Aim of the exercise ▸
Within the listing, each line that has the string "proxyOpQueue" should be copied.
### Information ###
(** Appending to the batch in progress, through an extension batch or not. *)
Lemma add_append c gs0 g w n : chan_inv c (gs0 ++ [g]) -> work_ok w ->
  needs_newBatch c (w_type w) (w_func w) (w_round w) = Ret false ->
  (forall w', last g = Some w' -> w_offset w' < w_offset w) ->
  wp (addWorkBatchToPlan c n (w_type w) (w_func w) (w_offset w) (w_round w))
    (fun r => chan_inv r.1 (gs0 ++ [g ++ [w]]) /\ r.2 - n = Z.of_nat (length (workBatchQueue r.1)) - Z.of_nat (length (workBatchQueue c)) /\
       proxyOpQueue r.1 = proxyOpQueue c).
Proof.
  intros Hc [Hf Ho] Hn Hlt. pose proof Hc as [Hr Hj Hwf Hfu Hg Hp Hcur].
  destruct Hcur as [[? _]|(gs1 & g1 & E & Hcur)]; [by destruct gs0|]. apply app_inj_tail in E as [<- <-].
  destruct (needs_newBatch_spec c gs0 g w Hc Hcur) as (nb & Hnb & Hok). rewrite Hn in Hnb. injection Hnb as <-.
  destruct (Hok eq_refl) as (Hgw & w0 & Hl & Ht & Hfn). destruct Hcur as (q0 & b & acc & w1 & i & Hq & Hl1 & Hd & Hs & He & Hby & Hp2 & Hi & Hb0 & Hoff & Hbits).
  rewrite Hl in Hl1. injection Hl1 as <-. rewrite Ht in *. specialize (Hlt w0 Hl).
  assert (g <> []) as Hgne by (by destruct g). pose proof (size_pos (w_type w)) as Hsz.
  assert (workType b = workType_code (w_type w) /\ funcId b = w_func w) as [Hwt Hfb].
  { destruct g as [|x g']; [done|]. simpl in Hs. destruct (group_same _ Hgw x w) as [E1 E2]; [constructor|apply elem_of_app; right; constructor|].
    injection Hs as <- <- _. by rewrite E1, E2. }
  assert (Forall group_ok (gs0 ++ [g ++ [w]])) as Hgs.
  { apply Forall_app in Hg as [? _]. apply Forall_app. split; [done|]. by apply Forall_cons. }
  assert (nWorkBatchesP2p c = Z.of_nat (length (filter is_p2p (gs0 ++ [g ++ [w]])))) as Hp'.
  { rewrite Hp, !filter_snoc, !length_app. do 2 f_equal. pose proof (is_p2p_snoc g w0 w Hl Hgw). repeat case_decide; simpl; tauto. }
  unfold addWorkBatchToPlan. rewrite Hn. cbn [mbind outcome_bind]. cbv zeta. rewrite Hq, last_snoc. simpl (false || _). cbv iota beta.
  set (off := u32 (w_offset w - offsetBase b)).
  assert (off = w_offset w - offsetBase b) as Eo by (unfold off, u32; apply Z.mod_small; nia).
  rewrite Hq, Forall_app in Hj. destruct Hj as [Hj0 [Hjb _]%Forall_cons].
  destruct ((63 * ncclDevWorkSize (w_type w) <? off) || negb (off mod ncclDevWorkSize (w_type w) =? 0)) eqn:Eext; cbv iota beta.
  - rewrite Z.div_0_l by lia. rewrite upd_last_snoc.
    eapply wpx_mono; [eapply (finish_work (MkChannel _ _ _ _ ((q0 ++ [_]) ++ [_]) (proxyOpQueue c)) gs0 g w (q0 ++ [set_extends b true]) _ (acc ++ batch_offsets b) 0 (n + 1))| |done];
      simpl; try done.
    + rewrite !Forall_app. by repeat constructor.
    + rewrite Hq, Forall_app in Hwf. apply Forall_app. split; [apply Hwf|]. apply Forall_cons. split; [|done].
      destruct Hwf as [_ [Hwb _]%Forall_cons]. exact Hwb.
    + apply fusable_snoc; [rewrite Hq in Hfu; by eapply fusable_last|]. intros _. simpl. rewrite Hwt, Hfb, Z.mod_small by done. done.
    + simpl. lia.
    + rewrite decode_snoc, Hd. unfold decode_step. simpl. done.
    + rewrite show_snoc, Hs, Hfb, Hwt by done. rewrite Z.mod_small by done. simpl. by rewrite <- app_assoc.
    + simpl. lia.
    + simpl. lia.
    + intros. apply Z.bits_0.
    + intros [c' n'] (H1 & H2 & H3 & H4). simpl in *. split_and!; try done. rewrite H3, H2, !length_app. simpl. lia.
  - apply orb_false_iff in Eext as [E1 E2]. apply Z.ltb_ge in E1. apply negb_false_iff, Z.eqb_eq in E2.
    assert (off = off / ncclDevWorkSize (w_type w) * ncclDevWorkSize (w_type w)) as Eq by dlia.
    assert (i < off / ncclDevWorkSize (w_type w) < 64) as Hi' by nia.
    eapply wpx_mono; [eapply (finish_work c gs0 g w q0 b acc (off / ncclDevWorkSize (w_type w)) n)| |done]; simpl; try done.
    + rewrite Forall_app. by repeat constructor.
    + rewrite Hq, Forall_app in Hwf. apply Hwf.
    + by rewrite Hq in Hfu.
    + rewrite Hq, Forall_app in Hwf. destruct Hwf as [_ [[_ Hwb] _]%Forall_cons]. lia.
    + rewrite show_snoc, Hs by done. simpl. by rewrite <- app_assoc.
    + lia.
    + lia.
    + intros j Hj. apply Hbits. lia.
    + intros [c' n'] (H1 & H2 & H3 & H4). simpl in *. split_and!; try done. rewrite H3, H2. lia.
Qed.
###
Answer below ▸
       proxyOpQueue r.1 = proxyOpQueue c).
    eapply wpx_mono; [eapply (finish_work (MkChannel _ _ _ _ ((q0 ++ [_]) ++ [_]) (proxyOpQueue c)) gs0 g w (q0 ++ [set_extends b true]) _ (acc ++ batch_offsets b) 0 (n + 1))| |done];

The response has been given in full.